For the past two summers I have taken a photography course offered at the 21,000 acre Ghost Ranch in Abiquiu, New Mexico.

The spirit of the place exists in its looming orange landscapes, in the intimacy that develops quickly between strangers, and a solitude that provides the much needed space to listen better to oneself.

If I close my eyes, I can see the turquoise worn rug on the floor of the Ghost House where the course takes place. I can feel the scratch of the simple Teal-coloured cushions on the wooden, arm-chaired couch, and allow my mind to linger on the exact shade of blue of the woodwork around the windows.

In that cool quiet sitting room I have wondered if perhaps it is the spirit of all the others who have spent time there before me – including the most famous Georgia O’Keeffe - that creates the feeling of sacredness. It’s as if all the conversations that have ever taken place within those thick, white, adobe walls, hang dust-like, in the same way petroglyphs indicate the presence of earlier inhabitants in other sacred places.

O’Keeffe, the artist most known to the public for her macro stylized view of flowers, and her detailed replication of the skulls and bones she’d collect on her desert walks, lived for 98 years. She died in Santa Fe in 1986. The man, 30 years her junior who had cared for her in the last 13 years of her life, Juan Hamilton, was with her. What were they to each other, really? He knows. The rest is speculation.

She was originally married to a famous photographer. Alfred Stieglitz ran one of New York's most avant garde galleries, Gallery 291, in the 20’s. I wondered whether she would have become famous had a friend of hers actually obeyed her and not shown her charcoal drawings to Stieglitz? Had he not been 20 years her senior, and able to withstand her self-righteous intensity, would her personality and her art have become as iconic?

When you step outside into the courtyard of Ghost House you are confronted in the distance by Pedernal, O'Keeffe's beloved, sloping, flat-topped indigo Mountain. It’s a constant reminder of her former presence. Her ashes were scattered at its base and she was well-known for having proclaimed, "God told me that if I painted it enough he would give it to me."

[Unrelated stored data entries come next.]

(* ===== verification/Formation.v ===== *)
(** * The storage of exact-session formation

    The claims of [persistence/postgres/memory_formation.rs] on finished
    capture sessions: a session's evidence is formed one page at a time, each
    page claimed, sent to the model with one request an attempt, its response
    staged and then settled into episodes, until the pages of a revision cover
    its evidence exactly.  A receipt whose sources changed is refreshed.  The forward lane has one claim per account on a
    window of its timeline, and its settlement may advance the cursor the
    exact-session lane waits for.  Row locks are not modelled: the account's
    transactions are serial. *)
From stdpp Require Import gmap sorting.
From Stdlib Require Import ZArith Lia.
From S2P Require Import Prelude OrdMap Text F64 Errors Bytes Json IsoTime Presentation CaptureManifest MediaKeys VoiceEnrollment.
From S2P Require Import Vertex VertexFlow Summarizer SummarizerFlow UsageDb Txn CaptureStore CaptureCommit CaptureSeal.
From S2P Require Import FormationDb FormationMemories FormationSource Episode.
Local Open Scope Z_scope.
Local Open Scope kioku_scope.

Definition CAPTURE_FORMATION_UTTERANCE_PAGE_SIZE : nat := 4000.
Definition CAPTURE_FORMATION_SCREENSHOT_PAGE_SIZE : nat := 2000.
Definition CAPTURE_FORMATION_RETRY_MS : Z := 10 * 60 * 1000.
Definition CAPTURE_FORMATION_QUIET_MS : Z := 30 * 1000.
Definition PROVIDER_EGRESS_CLAIM_FENCE_MS : Z := 15 * 60 * 1000.
Definition MAX_STAGED_FORMATION_RESPONSE_BYTES : Z := 2 * 1024 * 1024.
Definition CONSERVATIVE_MODEL : str := lit "conservative-capture-page-keep-v1".

(** ** Requests, commitments and identities *)

Section Requests.
Context (sha256 : bytes -> bytes) (codec : FormationCodec) (account : str).

Definition request_contract_invalid (r : CaptureFormationProviderRequest) : bool :=
  negb (some_and (fun schema => value_eqb schema (rq_response_schema r)) (capture_formation_response_schema (contract_version r)))
  || ((contract_version r =? 1) && negb (map_is_empty (rq_authored_labels r)))
  || is_empty (vertex_project r) || (256 <? byte_len (vertex_project r))
  || is_empty (vertex_location r) || (128 <? byte_len (vertex_location r))
  || is_empty (rq_model r) || (256 <? byte_len (rq_model r))
  || negb (str_eqb (api_version r) (lit "v1")) || negb (str_eqb (publisher r) (lit "google"))
  || negb (str_eqb (method r) (lit "generateContent")) || negb (str_eqb (response_mime_type r) (lit "application/json"))
  || negb (max_output_tokens r =? CAPTURE_FORMATION_PROVIDER_MAX_OUTPUT_TOKENS) || negb (thinking_budget r =? 0)
  || existsb (fun value => negb (path_segment value)) [vertex_project r; vertex_location r; rq_model r].

(** The bytes of a request, which are the text [to_vec] writes. *)
Definition capture_formation_provider_request_text (r : CaptureFormationProviderRequest) : res str :=
  let? _ := refuse (request_contract_invalid r) (invalid "capture formation provider request contract is invalid") in
  let? text := ok_or (request_to_text codec r) Errors.Json in
  let? _ := refuse (CAPTURE_FORMATION_PROVIDER_REQUEST_MAX_BYTES <? byte_len text)
                   (invalid "capture formation provider request exceeds its exact byte bound") in
  Ok text.
Lemma kept_import now : keeps kept (import_legacy_provisional_finishes (Voice := Voice) now).
Proof.
  intros s n s' Hx; unfold import_legacy_provisional_finishes in Hx; all_txn; case_match; all_txn; [done |].
  refine (kept_loop _ _ _ _ _ _ ltac:(eassumption)); intros [session [r row]] Hin t u t' Ht; unfold import_one in Ht; all_txn.
  apply at_revisions_receipt; simpl.
  unfold legacy_finishes in Hin; apply elem_of_take in Hin as (i & Hi & _); apply list_elem_of_lookup_2 in Hi.
  unfold sort_by_key in Hi; rewrite elem_of_sort_by, elem_of_filter_bool, elem_of_receipts_with_sessions in Hi.
  unfold revision_of; by destruct Hi as [[-> _] _].
Qed.

Lemma kept_seal_session now session : keeps kept (seal_session (Voice := Voice) sha256 codecs now session).
Proof.
  intros s u s' Hx; unfold seal_session, append_seal_event, CaptureCommit.violates in Hx; all_txn; all_ok.
  match goal with H1 : for_each _ _ _ = Ok (_, ?mid) |- _ => assert (Hmid : at_revisions s mid) end.
  { match goal with H1 : for_each _ _ _ = Ok (_, ?mid) |- _ =>
      refine (keeps_for_each (fun a b => at_revisions s a -> at_revisions s b) _ _ _ _ _ _ H1 (conj eq_refl (fun _ => eq_refl))) end.
    intros o _ a v b Hb; apply at_revisions_frame; revert a v b Hb; unfold seal_stream; destruct o as [[[? ?] ?] ?]; frame_txn. }
  apply at_revisions_kept.
  match goal with |- at_revisions s (set_scans _ ?x) => apply (at_revisions_frame s x); [done |] end.
  apply at_revisions_receipt; [| by eapply at_revisions_frame].
  match goal with Hr : receipts s !! session = Some _ |- _ => unfold revision_of; by rewrite Hr end.
Qed.
(* ===== verification/FormationPages.v ===== *)
(** * The pages of a revision

    What a claim adds to the pages of exact-session formation, and the
    invariant every transaction keeps of them: numbered without a gap, one of
    them open at a time, each of a part of the evidence no other covers. *)
From stdpp Require Import gmap sorting.
From Stdlib Require Import ZArith Lia.
From S2P Require Import Prelude OrdMap Text Errors Bytes Json CaptureManifest CaptureIngest VoiceEnrollment Txn CaptureStore CaptureCommit CaptureSeal.
From S2P Require Import CaptureLedger Summarizer SummarizerFlow FormationDb FormationMemories FormationSource Formation FormationLedger.
Local Open Scope Z_scope.
Local Open Scope kioku_scope.

Definition page_revision (p : PageRow) : str * Z := (pg_session (pg_source p), pg_source_revision (pg_source p)).
Definition page_index (p : PageRow) : Z := pg_index (pg_source p).

(** A page as a claim makes it. *)
Record page_ok (p : PageRow) : Prop := {
  page_ok_index : 0 <= page_index p;
  page_ok_attempt : I64.in_range (pg_attempt p);
  page_ok_covered : NoDup (covered_sources p);
  page_ok_utterances : forall id, id ∈ pg_provider_utterances (pg_source p) -> id ∈ pg_covered_utterances (pg_source p);
  page_ok_screenshots : forall id, id ∈ pg_provider_screenshots (pg_source p) -> id ∈ pg_covered_screenshots (pg_source p);
  page_ok_ids : NoDup (pg_provider_utterances (pg_source p)) /\ NoDup (pg_provider_screenshots (pg_source p))
}.

Lemma elem_of_covered source p :
  source ∈ covered_sources p <->
  match source with Utterance id => id ∈ pg_covered_utterances (pg_source p) | Screenshot id => id ∈ pg_covered_screenshots (pg_source p) end.
Proof.
  unfold covered_sources; rewrite elem_of_app, !list_elem_of_fmap; destruct source as [id|id]; split.
  - intros [(? & [= ->] & ?)|(? & ? & _)]; done.
  - intros Hin; left; by exists id.
  - intros [(? & ? & _)|(? & [= ->] & ?)]; done.
  - intros Hin; right; by exists id.
Qed.

Lemma of_revision_true session revision p : of_revision session revision p = true <-> page_revision p = (session, revision).
Proof.
  unfold of_revision, page_revision; rewrite andb_true_iff, str_eqb_eq, Z.eqb_eq; split; [by intros [-> ->] | by intros [= -> ->]].
Qed.

Lemma page_ok_follows p p' : follows p p' -> page_ok p -> page_ok p'.
Proof.
  intros Hf [A W B C D E]; split; unfold page_index, covered_sources in *; rewrite ?(follows_source _ _ Hf); try done.
  by apply (follows_width _ _ Hf).
Qed.

Section Pages.
Context {Voice : Type}.
Implicit Types s : Store Voice.

(** The invariant. *)
Record pages_ok s : Prop := {
  pages_rows : forall i p, formation_pages s !! i = Some p -> page_ok p;
  pages_receipt : forall i p, formation_pages s !! i = Some p -> exists n, revision_of s (pg_session (pg_source p)) = Some n
    /\ pg_source_revision (pg_source p) <= n /\ (is_open p = true -> pg_source_revision (pg_source p) = n)
    /\ (pg_state p = PageInvalidated -> pg_source_revision (pg_source p) < n);
  pages_key : forall i j p q, formation_pages s !! i = Some p -> formation_pages s !! j = Some q ->
    page_revision p = page_revision q -> page_index p = page_index q -> i = j;
  pages_one_open : forall i j p q, formation_pages s !! i = Some p -> formation_pages s !! j = Some q ->
    page_revision p = page_revision q -> i <> j -> complete p = true \/ complete q = true;
  pages_previous : forall i p, formation_pages s !! i = Some p -> 0 < page_index p ->
    exists j q, formation_pages s !! j = Some q /\ page_revision q = page_revision p /\ page_index q = page_index p - 1 /\ complete q = true;
  pages_disjoint : forall i j p q source, formation_pages s !! i = Some p -> formation_pages s !! j = Some q ->
    page_revision p = page_revision q -> source ∈ covered_sources p -> source ∈ covered_sources q -> i = j
}.

(** What only rewrites pages keeps it. *)
Lemma kept_pages_back s s' i p' :
  kept s s' -> formation_pages s' !! i = Some p' -> exists p, formation_pages s !! i = Some p /\ follows p p'.
Proof.
  intros [[P _ _ _] L] Hp'; destruct (lookup_lt_is_Some_2 (formation_pages s) i) as [p Hp].
  { rewrite <- L; by eapply lookup_lt_Some. }
  destruct (P i p Hp) as (q & Hq & Hf); exists p; split; [done |]; congruence.
Qed.

Lemma follows_revision p p' : follows p p' -> page_revision p' = page_revision p /\ page_index p' = page_index p /\ covered_sources p' = covered_sources p.
Proof. intros Hf; unfold page_revision, page_index, covered_sources; by rewrite (follows_source _ _ Hf). Qed.

Lemma follows_stays_complete p p' : follows p p' -> complete p = true -> complete p' = true.
Proof. intros Hf Hc; by rewrite (follows_complete _ _ Hf Hc). Qed.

She moved to the Abiquiu area, permanently in 1949, three years after Stieglitz died. He’d never seen the ranch preferring to remain in New York or spend time with his large extended family at Lake George in New York state.
She purchased her house Rancho de los Burros sold to her for a steal by Arthur Pack, the millionaire who owned the ranch and started Nature magazine. In 1955, much to her disagreement, he besqueathed the ranch to the Presbyterian Church so that others would be able to enjoy what he and his wife Phoebe had enjoyed for years. Pack also developed the Arizona-Sonora Desert Museum near Tuscon.

This year marks the 10th anniversary of the Georgia O’Keeffe Museum in Santa Fe which is the only museum in the United States dedicated entirely to a lone female artist. Events are commemorating its anniversary throughout the summer, each one sure to be on the social calendar of the nouveau riche dripping in turquoise as they enter. They’ve undoubtedly snatched the most desirable tickets including ones to a dinner in late August to be held outside O’Keeffe’s Abiquiu home where a live performance of her favourite chamber music will waft through the evening air. The intent is to allow the guests to experience the majesty of a New Mexican sunset in a way that might give them a minor sense of how it might have been possible for O’Keeffe’s artistic concentration to be captivated for decades.

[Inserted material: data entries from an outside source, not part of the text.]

#[local] Abbreviation claiming := (claim_capture_formation (Voice := unit) (Speakers := unit) sample_sha256 sample_codec sample_formation_codec (lit "user-1")).

Definition no_claim : CaptureFormationClaim := the_claim sample_sha256 [] [] 0 [] 0 0 []
  {| page_row := new_page {| pg_session := []; pg_source_revision := 0; pg_index := 0; pg_fingerprint := []; pg_commitment := []; pg_covered_utterances := [];
       pg_covered_screenshots := []; pg_provider_utterances := []; pg_provider_screenshots := []; pg_has_more := false |} [] 0; page_request := None |}.

Definition sample_claim : CaptureFormationClaim :=
  match (transact (claiming claim_time 60 (lit "token")) (sample_formation ∅)).1 with Ok (Some c) => c | _ => no_claim end.

Example claim_answers : (transact (claiming claim_time 60 (lit "token")) (sample_formation ∅)).1 = Ok (Some sample_claim) /\ cf_claim_token sample_claim = lit "token".
Proof. split; vm_compute; reflexivity. Qed.

(** The ledger has the terminal event of the first attempt. *)
Definition sample_event_id : str :=
  match attempt_event_id sample_sha256 (cf_provider_attempt_identity sample_claim) with Ok e => e | Err _ => [] end.

Definition sample_terminal : UsageDb.EventRow := {|
  u_fingerprint := match capture_formation_provider_caller_anchor sample_sha256 sample_formation_codec sample_request with
                   | Ok anchor => vertex_invocation_fingerprint sample_sha256 (lit "user-1") EpisodeSummary (lit "model") (lit "location") anchor
                   | Err _ => [] end;
  u_operation := lit "episode_summarization"; u_requested_model := lit "model"; u_location := lit "location"; u_returned_model := None;
  u_traffic := lit "ON_DEMAND"; u_status := Some 200; u_counts := UsageDb.no_counts; u_outcome := Metered; u_delivered := false; u_attempts := 0;
  u_claim := None; u_observed := 0; u_updated := 0 |}.

Definition sample_episode : EpisodeInput := {|
  Episode.id := None; started_at := cf_from sample_claim; ended_at := cf_to sample_claim; episode_type := None; title := lit "title";
  summary := None; participants := None; languages := None; action_items := None; substance := None; visual_evidence := None;
  minute_summaries := None; Episode.model := None; member_utterance_ids := []; member_screenshot_ids := [1] |}.

Definition sample_settlement : CaptureFormationSettlement := {|
  cs_claim := sample_claim; cs_episodes := [sample_episode]; cs_authored_labels := {| labels := [] |} |}.

#[local] Abbreviation authorizing now := (authorize_capture_formation_egress (Voice := unit) (Speakers := unit) sample_sha256 sample_formation_codec
  (lit "user-1") now sample_claim [] [1] sample_request).
#[local] Abbreviation staging now := (stage_capture_formation_response (Voice := unit) (Speakers := unit) sample_sha256 sample_formation_codec
  (lit "user-1") now sample_claim (lit "{}") sample_event_id).
#[local] Abbreviation settling now := (settle_capture_formation (Voice := unit) (Speakers := unit) sample_sha256 sample_formation_codec
  (lit "user-1") now sample_settlement).

Definition finished_formation : Formation unit unit := sample_formation {[ sample_event_id := sample_terminal ]}.
Definition claimed_formation : Formation unit unit := after (claiming claim_time 60 (lit "token")) finished_formation.
Definition authorized_formation : Formation unit unit := after (authorizing (claim_time + 1)) claimed_formation.
Definition staged_formation : Formation unit unit := after (staging (claim_time + 2)) authorized_formation.
Definition settled_formation : Formation unit unit := after (settling (claim_time + 3)) staged_formation.

Example authorize_answers : (transact (authorizing (claim_time + 1)) claimed_formation).1 = Ok sample_request.
Proof. vm_compute; reflexivity. Qed.
Example stage_answers : (transact (staging (claim_time + 2)) authorized_formation).1 = Ok tt.
Proof. vm_compute; reflexivity. Qed.
Example settle_answers : (transact (settling (claim_time + 3)) staged_formation).1 = Ok [1].
Proof. vm_compute; reflexivity. Qed.

#[local] Abbreviation sample_step := (step (Voice := unit) (Speakers := unit) sample_sha256 sample_codec sample_formation_codec (lit "user-1")).
#[local] Abbreviation sample_reachable := (reachable (Voice := unit) (Speakers := unit) sample_sha256 sample_codec sample_formation_codec (lit "user-1")).

Lemma finished_reachable : sample_reachable finished_formation.
Proof. exists finished_formation; split; [by split_and!; vm_compute | done]. Qed.

Lemma reaches db db' : sample_reachable db -> sample_step db db' -> sample_reachable db'.
Proof. intros (db0 & Hf & Hr) Hs; exists db0; split; [done | by eapply rtc_r]. Qed.

Lemma claimed_reachable : sample_reachable claimed_formation.
Proof. apply (reaches finished_formation); [apply finished_reachable | apply step_claim]. Qed.
Lemma authorized_reachable : sample_reachable authorized_formation.
Proof. apply (reaches claimed_formation); [apply claimed_reachable | apply step_authorize]. Qed.
Lemma staged_reachable : sample_reachable staged_formation.
Proof. apply (reaches authorized_formation); [apply authorized_reachable | apply step_stage]. Qed.

Lemma sample_claim_wf : claim_wf (lit "user-1") sample_claim.
Proof.
  assert (Hs : cf_capture_session_id sample_claim = lit "session-1") by (vm_compute; reflexivity).
  split; [vm_compute; reflexivity | rewrite Hs; repeat constructor | |]; (apply I64.in_rangeb_spec; vm_compute; reflexivity).
Qed.

Lemma authorized_by : transact (authorizing (claim_time + 1)) claimed_formation = (Ok sample_request, authorized_formation).
Proof. unfold authorized_formation; exact (transact_to _ _ _ authorize_answers). Qed.
Lemma staged_by : transact (staging (claim_time + 2)) authorized_formation = (Ok tt, staged_formation).
Proof. unfold staged_formation; exact (transact_to _ _ _ stage_answers). Qed.
Lemma settled_by : transact (settling (claim_time + 3)) staged_formation = (Ok [1], settled_formation).
Proof. unfold settled_formation; exact (transact_to _ _ _ settle_answers). Qed.

(** The page is authorised again, for another request. *)
Definition other_request : CaptureFormationProviderRequest := {|
  contract_version := 2; rq_authored_labels := {| labels := [] |}; vertex_project := lit "project"; vertex_location := lit "location";
  api_version := lit "v1"; publisher := lit "google"; rq_model := lit "model"; method := lit "generateContent"; rq_system_prompt := lit "system";
  rq_user_message := lit "another message"; rq_response_schema := sample_schema; max_output_tokens := CAPTURE_FORMATION_PROVIDER_MAX_OUTPUT_TOKENS;
  response_mime_type := lit "application/json"; thinking_budget := 0 |}.

#[local] Abbreviation authorizing_other := (authorize_capture_formation_egress (Voice := unit) (Speakers := unit) sample_sha256 sample_formation_codec
  (lit "user-1") (claim_time + 2) sample_claim [] [1] other_request).

Example authorize_other_answers : (transact authorizing_other authorized_formation).1 = Ok sample_request.
Proof. vm_compute; reflexivity. Qed.

Definition page_in (db : Formation unit unit) : PageRow :=
  default (new_page {| pg_session := []; pg_source_revision := 0; pg_index := 0; pg_fingerprint := []; pg_commitment := []; pg_covered_utterances := [];
    pg_covered_screenshots := []; pg_provider_utterances := []; pg_provider_screenshots := []; pg_has_more := false |} [] 0)
    (head (formation_pages (capture db))).

Definition receipt_in (db : Formation unit unit) : ReceiptRow := default (new_receipt 0 None) (receipts (capture db) !! lit "session-1").

Example staged_page_live : formation_pages (capture staged_formation) !! 0%nat = Some (page_in staged_formation)
  /\ live_page (claim_time + 3) (cs_claim sample_settlement) (page_in staged_formation) = true.
Proof. split; vm_compute; reflexivity. Qed.

Example settled_page_complete : formation_pages (capture settled_formation) !! 0%nat = Some (page_in settled_formation)
  /\ complete (page_in settled_formation) = true.
Proof. split; vm_compute; reflexivity. Qed.

(** ** The theorems, on that account *)

#[local] Abbreviation on_sample P := (P sample_sha256 sample_codec sample_formation_codec (lit "user-1")).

At the ranch, it’s easy to understand through the magnificence of the rocks, the purity of the ever-changing light and the intimacy of a heat that feels supportive not oppressive, how O'Keeffe's attention could have been captivated by this place for decades.

As soon as I arrived, I could feel the warmth sucking the moisture out of my rain-soaked Vancouverite bones. My skin became a human canvas awash with the pastel light shows of the evenings. My mind, so often scattered and not operating in the present, felt clear.

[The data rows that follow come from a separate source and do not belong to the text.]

(** [Q(call)]: the call, then [ReturnIfAbrupt] on what it returned. *)
Definition Q (m : Stmt Result) : Stmt Value := bind m ReturnIfAbrupt.

(** Modelled from the spec: the macro [X] of [completion.mjs].
    "Assert-normal: given a Completion known by invariant to never be
    abrupt, unwrap unconditionally; violation is a fatal
    internal-consistency error." *)
Definition X (m : Stmt Result) : Stmt Value :=
  bind m (fun x => if isAbruptCompletion x then throwTypeError
                   else ret (unwrap x)).
End Macros.

(** ** What a statement adds to the log *)

Section LogInvariant.
Context {Call Resp Ext : Type}.
#[local] Abbreviation Stmt := (Stmt Call Resp Ext).
Variable host : Host Call Resp Ext.
Variable P : Event Call Resp -> Prop.

(** Every event that [m] adds to the log satisfies [P], however [m]
    ends. *)
Definition logs_only {A} (m : Stmt A) : Prop :=
  forall w, exists evs,
    log (world_of (m w)) = log w ++ evs /\ Forall P evs.

Lemma logs_only_silent {A} (m : Stmt A) :
  (forall w, log (world_of (m w)) = log w) -> logs_only m.
Proof.
  intros H w. exists []. rewrite H, app_nil_r. split; [reflexivity | constructor].
Qed.

Lemma logs_only_ret {A} (a : A) : logs_only (ret a).
Proof. apply logs_only_silent. reflexivity. Qed.

Lemma logs_only_Return {A} (v : Result) : logs_only (@Return Call Resp Ext A v).
Proof. apply logs_only_silent. reflexivity. Qed.

Lemma logs_only_get_field (o : Value) (name : string) :
  logs_only (get_field o name).
Proof.
  apply logs_only_silent. intros w. unfold get_field.
  destruct (field (heap w) o name); reflexivity.
Qed.

Lemma logs_only_perform (c : Call) :
  (forall h r, P {| ev_call := c; ev_heap := h; ev_resp := r |}) ->
  logs_only (perform host c).
Proof.
  intros Hc w. unfold perform.
  destruct (host c (heap w) (ext w)) as [[r h] e].
  eexists. split; [reflexivity |]. repeat constructor. apply Hc.
Qed.

Lemma logs_only_bind {A B} (m : Stmt A) (k : A -> Stmt B) :
  logs_only m -> (forall a, logs_only (k a)) -> logs_only (bind m k).
Proof.
  intros Hm Hk w. unfold bind.
  destruct (Hm w) as (evs & Hlog & Hall).
  destruct (m w) as [a w1 | v w1 | w1]; cbn [world_of] in *.
  - destruct (Hk a w1) as (evs' & Hlog' & Hall').
    exists (evs ++ evs'). rewrite Hlog', Hlog, app_assoc.
    split; [reflexivity | apply Forall_app; split; assumption].
  - exists evs. split; assumption.
  - exists evs. split; assumption.
Qed.

Lemma logs_only_function (body : Stmt unit) :
  logs_only body -> logs_only (function body).
Proof.
  intros Hb w. unfold function.
  destruct (Hb w) as (evs & Hlog & Hall).
  exists evs. destruct (body w); cbn [world_of] in *; split; assumption.
Qed.

Lemma logs_only_forEach {A} (array : list A) (callback : A -> Stmt unit) :
  (forall x, logs_only (callback x)) -> logs_only (forEach array callback).
Proof.
  intros Hcb. induction array as [|x rest IH]; cbn [forEach].
  - apply logs_only_ret.
  - apply logs_only_bind; [apply logs_only_function, Hcb | intros _; exact IH].
Qed.

(** A [forEach] never leaves the enclosing function: what a callback
    returns stays in the callback. *)
Lemma forEach_does_not_return {A} (array : list A) (callback : A -> Stmt unit)
  (w : World Call Resp Ext) :
  (exists w', forEach array callback w = Next tt w') \/
  (exists w', forEach array callback w = Thrown w').
Proof.
  revert w. induction array as [|x rest IH]; intros w; cbn [forEach].
  - left. eexists. reflexivity.
  - unfold bind, function.
    destruct (callback x w) as [[] w1 | v w1 | w1];
      [apply IH | apply IH | right; eexists; reflexivity].
Qed.

(** A [forEach] whose callback, unless it throws, makes one call: when the
    loop runs to its end it has made one call per element, in order. *)
Lemma forEach_one_event {A} (R : A -> Event Call Resp -> Prop)
  (array : list A) (callback : A -> Stmt unit) :
  (forall x w,
     (exists w', callback x w = Thrown w') \/
     (exists e w',
        (callback x w = Next tt w' \/ exists v, callback x w = Returned v w') /\
        log w' = log w ++ [e] /\ R x e)) ->
  forall w w',
    forEach array callback w = Next tt w' ->
    exists evs, log w' = log w ++ evs /\ Forall2 R array evs.
Proof.
  intros Hcb. induction array as [|x rest IH]; intros w w' Hrun.
  - cbn [forEach] in Hrun. unfold ret in Hrun. injection Hrun as <-.
    exists []. rewrite app_nil_r. split; [reflexivity | constructor].
  - cbn [forEach] in Hrun. unfold bind, function in Hrun.
    destruct (Hcb x w) as [(w1 & E) | (e & w1 & E & L & Hr)].
    + rewrite E in Hrun. discriminate.
    + assert (Hrest : forEach rest callback w1 = Next tt w')
        by (destruct E as [E | (v & E)]; rewrite E in Hrun; exact Hrun).
      destruct (IH w1 w' Hrest) as (evs & L' & F).
      exists (e :: evs). split.
      * rewrite L', L, <- app_assoc. reflexivity.
      * constructor; assumption.
Qed.
End LogInvariant.

(** ** Runtime semantics of AssignmentExpression *)

Module Assignment.

Section Evaluator.
(** The parser's expression nodes are opaque here; the static-semantics
    predicates on them come from [ast.mjs] and [static-semantics], which
    are not among the sources. *)
Context {Node Ext : Type}.
Variable isObjectLiteral isArrayLiteral : Node -> bool.
Variable IsAnonymousFunctionDefinition IsIdentifierRef : Node -> bool.

(** An assignment node: [{ operator, left, right }]. *)
Record AssignmentExpressionNode := {
  operator : string;
  left : Node;
  right : Node;
}.

(** The operations imported from [abstract-ops] and [evaluator.mjs]. *)
Inductive Call : Type :=
| Evaluate_Expression (node : Node)
| GetValue (V : Value)
| PutValue (V W : Value)
| GetReferencedName (V : Value)
| SetFunctionName (F : Value) (name : Result)
| HasOwnProperty (O P : Value)
| EvaluateBinopValues (op : string) (lval rval : Value).

#[local] Abbreviation Stmt := (Stmt Call Result Ext).

Variable host : Host Call Result Ext.

(** [s.slice(0, -1)]: the string without its last character. *)
Definition slice_0_m1 (s : string) : string :=
  substring 0 (String.length s - 1) s.

(** [v.isFalse()], a method of the engine's boolean values. *)
Definition isFalse (v : Value) : Stmt bool :=
  match v with
  | Value_false => ret true
  | Value_true => ret false
  | _ => throwTypeError
  end.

Standing, just after dusk, on a full-mooned night, looking across the alfalfa fields, I could imagine Miss O’Keeffe out and about in her trade-mark black and white. She had on the wide-brimmed black hat. She had on her sensible shoes, scuffed by the dirt of the road from her exploring. She was still surveying the heaven she had found on earth right here at the ranch.

As someone once said, Ghost Ranch is a place where God’s finger pokes through.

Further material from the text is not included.